Narrador: El ruiseñor de verdad fue desterrado del país. El pájaro mecánico estuvo en adelante junto a la cama del Emperador, sobre una almohada de seda. El Director de la Orquesta Imperial escribió una obra de veinticinco tomos sobre el pájaro mecánico; que todo el mundo afirmó haberla leído y entendido, pues de otro modo habrían pasado por tontos y recibido patadas en el estómago. Así transcurrieron las cosas durante un año. Pero he aquí que una noche, estando el pájaro en pleno canto, el Emperador oyó de pronto un «¡crac!» en el interior del mecanismo; algo había saltado. La música cesó.
Fue llamado el relojero, quien manifestó que los pernos estaban gastados y no era posible sustituirlos por otros nuevos que asegurasen el funcionamiento de la música. Desde entonces sólo se pudo hacer cantar al pájaro una vez al año.
Pasaron cinco años, cuando una gran desgracia cayó sobre el país. El Emperador estaba enfermo de muerte. Frío y pálido yacía el Emperador en su grande y suntuoso lecho.
Emperador: ¡Música, música! ¡Oh tú, pajarillo de oro, canta, canta! Te di oro y objetos preciosos, con mi mano te colgué del cuello mi chinela dorada. ¡Canta, canta ya!
Narrador: De pronto resonó un canto maravilloso. Era el pequeño ruiseñor vivo, posado en una rama.
Emperador: Sigue, lindo ruiseñor, sigue. ¡Gracias, gracias! ¡Bien te conozco, avecilla celestial! Te desterré de mi reino; sin embargo, con tus cantos has alejado de mi lecho los malos espíritus, has ahuyentado de mi corazón la Muerte. ¿Cómo podré recompensarte?
Ruiseñor: Ya me has recompensado. Arranqué lágrimas a tus ojos la primera vez que canté para ti; esto no lo olvidaré nunca. Pero ahora duerme y recupera las fuerzas, que yo seguiré cantando.

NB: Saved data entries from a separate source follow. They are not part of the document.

(** * The wizard layout of [awscli/customizations/wizard/ui/layout.py]

    A shallow embedding of the layout factory, the details panel, the
    button factory and the "run wizard" dialog, followed by the properties
    of the specification that concern them.

    Conventions of the embedding:
    - plan definitions are the values a YAML document loads to ([pyval]:
      null, booleans, integers, strings, sequences and mappings);
      mappings are association lists, because the order of the plan is
      observable; keys are strings, and a lookup finds the first binding
      of a key (a Python mapping binds a key once);
    - a Python exception is a [Raise e] result;
    - every [Button] owns a [Window], an object with an identity.  Object
      identities are drawn from a counter that construction threads through
      (the [Alloc] monad);
    - the widgets of [prompt_toolkit] are constructors of a tree, of which
      only the fields that the code sets and that matter to behaviour are
      kept (children, key bindings, filters, titles); padding, styles and
      dimensions are left out. *)

From Stdlib Require Import String Ascii List ZArith Bool Arith Lia.
Import ListNotations.
Open Scope string_scope.
Set Warnings "-register-all".

(* ================================================================== *)
(** ** Python values and exceptions *)

Inductive pyval : Type :=
| PNone
| PBool (b : bool)
| PInt (z : Z)
| PStr (s : string)
| PList (items : list pyval)
| PDict (kvs : list (string * pyval)).

Inductive PyError : Type :=
| AttributeError
| KeyError
| TypeError
| IndexError.

Inductive result (A : Type) : Type :=
| Ok (a : A)
| Raise (e : PyError).

Arguments Ok {A} a.
Arguments Raise {A} e.

Definition rbind {A B : Type} (r : result A) (k : A -> result B) : result B :=
  match r with
  | Ok a => k a
  | Raise e => Raise e
  end.

Module Py.

(** [bool(v)] *)
Definition truthy (v : pyval) : bool :=
  match v with
  | PNone => false
  | PBool b => b
  | PInt z => negb (Z.eqb z 0)
  | PStr s => negb (String.eqb s "")
  | PList items => match items with [] => false | _ :: _ => true end
  | PDict kvs => match kvs with [] => false | _ :: _ => true end
  end.

(** First binding of [k] in a mapping. *)
Fixpoint lookup (k : string) (kvs : list (string * pyval)) : option pyval :=
  match kvs with
  | [] => None
  | (k', v) :: rest => if String.eqb k k' then Some v else lookup k rest
  end.

(** [needle in hay] on two strings: substring test. *)
Fixpoint is_substring (needle hay : string) : bool :=
  String.prefix needle hay ||
  match hay with
  | EmptyString => false
  | String _ hay' => is_substring needle hay'
  end.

Narrador: El Soberano quedó sumido en un dulce sueño. El sol entraba por la ventana cuando el Emperador se despertó, sano y fuerte.
Emperador: ¡Nunca te separarás de mi lado! Cantarás cuando te apetezca; y en cuanto al pájaro mecánico, lo romperé en mil pedazos.

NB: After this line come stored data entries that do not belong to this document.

(** * SMEM parity validator: a model of [scripts/smem_parity.py]

    The development embeds the pure core of the script: the traffic-log
    parser ([parse_traffic_lines] and the regular expression
    [TRAFFIC_LINE_RE]), the category heuristic ([traffic_type]), the two
    configuration transforms ([override_sim_timeout],
    [append_traffic_file_to_config]) and the comparison loop of [main].

    Text is modelled as a list of characters; a character is a code point
    in the range U+0000..U+00FF (an [ascii]).  The character classes of
    Python ([str.isspace], the line boundaries of [str.splitlines], the
    decimal digits of [\d]) are given in full on that range.  Python
    integers are unbounded, hence [Z]; the conversion [int] of a text
    refuses a number of more than 4300 digits, as CPython does by
    default. *)

From Stdlib Require Import List Ascii String ZArith Lia Bool DecimalString
  DecimalPos.
From stdpp Require Import base gmap strings.
Import ListNotations.

Local Open Scope Z_scope.
Local Open Scope list_scope.

(** ** Python strings *)

Module Text.

Definition str := list ascii.

(** A string literal of the source. *)
Definition lit (s : string) : str := list_ascii_of_string s.

Definition LF : ascii := ascii_of_N 10.
Definition CR : ascii := ascii_of_N 13.

(** [str.isspace] on one character: U+0009..U+000D, U+001C..U+0020,
    U+0085 and U+00A0. *)
Definition isspace (c : ascii) : bool :=
  let n := N_of_ascii c in
  (((9 <=? n) && (n <=? 13)) || ((28 <=? n) && (n <=? 32))
   || (n =? 133) || (n =? 160))%N.

(** The line boundaries of [str.splitlines]: LF, VT, FF, CR, FS, GS, RS
    and NEL. *)
Definition islinebreak (c : ascii) : bool :=
  let n := N_of_ascii c in
  (((10 <=? n) && (n <=? 13)) || ((28 <=? n) && (n <=? 30)) || (n =? 133))%N.

(** The decimal digits, [\d] and the digits [int] accepts. *)
Definition isdecimal (c : ascii) : bool :=
  let n := N_of_ascii c in ((48 <=? n) && (n <=? 57))%N.

(** [a == b] on strings. *)
Definition str_eqb (a b : str) : bool := bool_decide (a = b).

(** [s.startswith(p)] and [s.endswith(p)]. *)
Fixpoint startswith (p s : str) : bool :=
  match p, s with
  | [], _ => true
  | a :: p', b :: s' => Ascii.eqb a b && startswith p' s'
  | _ :: _, [] => false
  end.

Definition endswith (p s : str) : bool := startswith (rev p) (rev s).

(** [needle in hay]. *)
Fixpoint contains (needle hay : str) : bool :=
  startswith needle hay
  || match hay with
     | [] => false
     | _ :: hay' => contains needle hay'
     end.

Ruiseñor: No lo hagas. Él cumplió su misión mientras pudo; guárdalo como hasta ahora. Yo no puedo anidar ni vivir en palacio, pero permíteme que venga cuando se me ocurra; entonces me posaré junto a la ventana y te cantaré para que estés contento y reflexiones. Te cantaré de los felices y también de los que sufren; y del mal y del bien que se hace a tu alrededor sin tú saberlo. Prefiero tu corazón a tu corona... Pero debes prometerme una cosa.
Emperador: ¡Lo que quieras!
Ruiseñor: Una cosa te pido: que no digas a nadie que tienes un pajarito que te cuenta todas las cosas. ¡Saldrás ganando!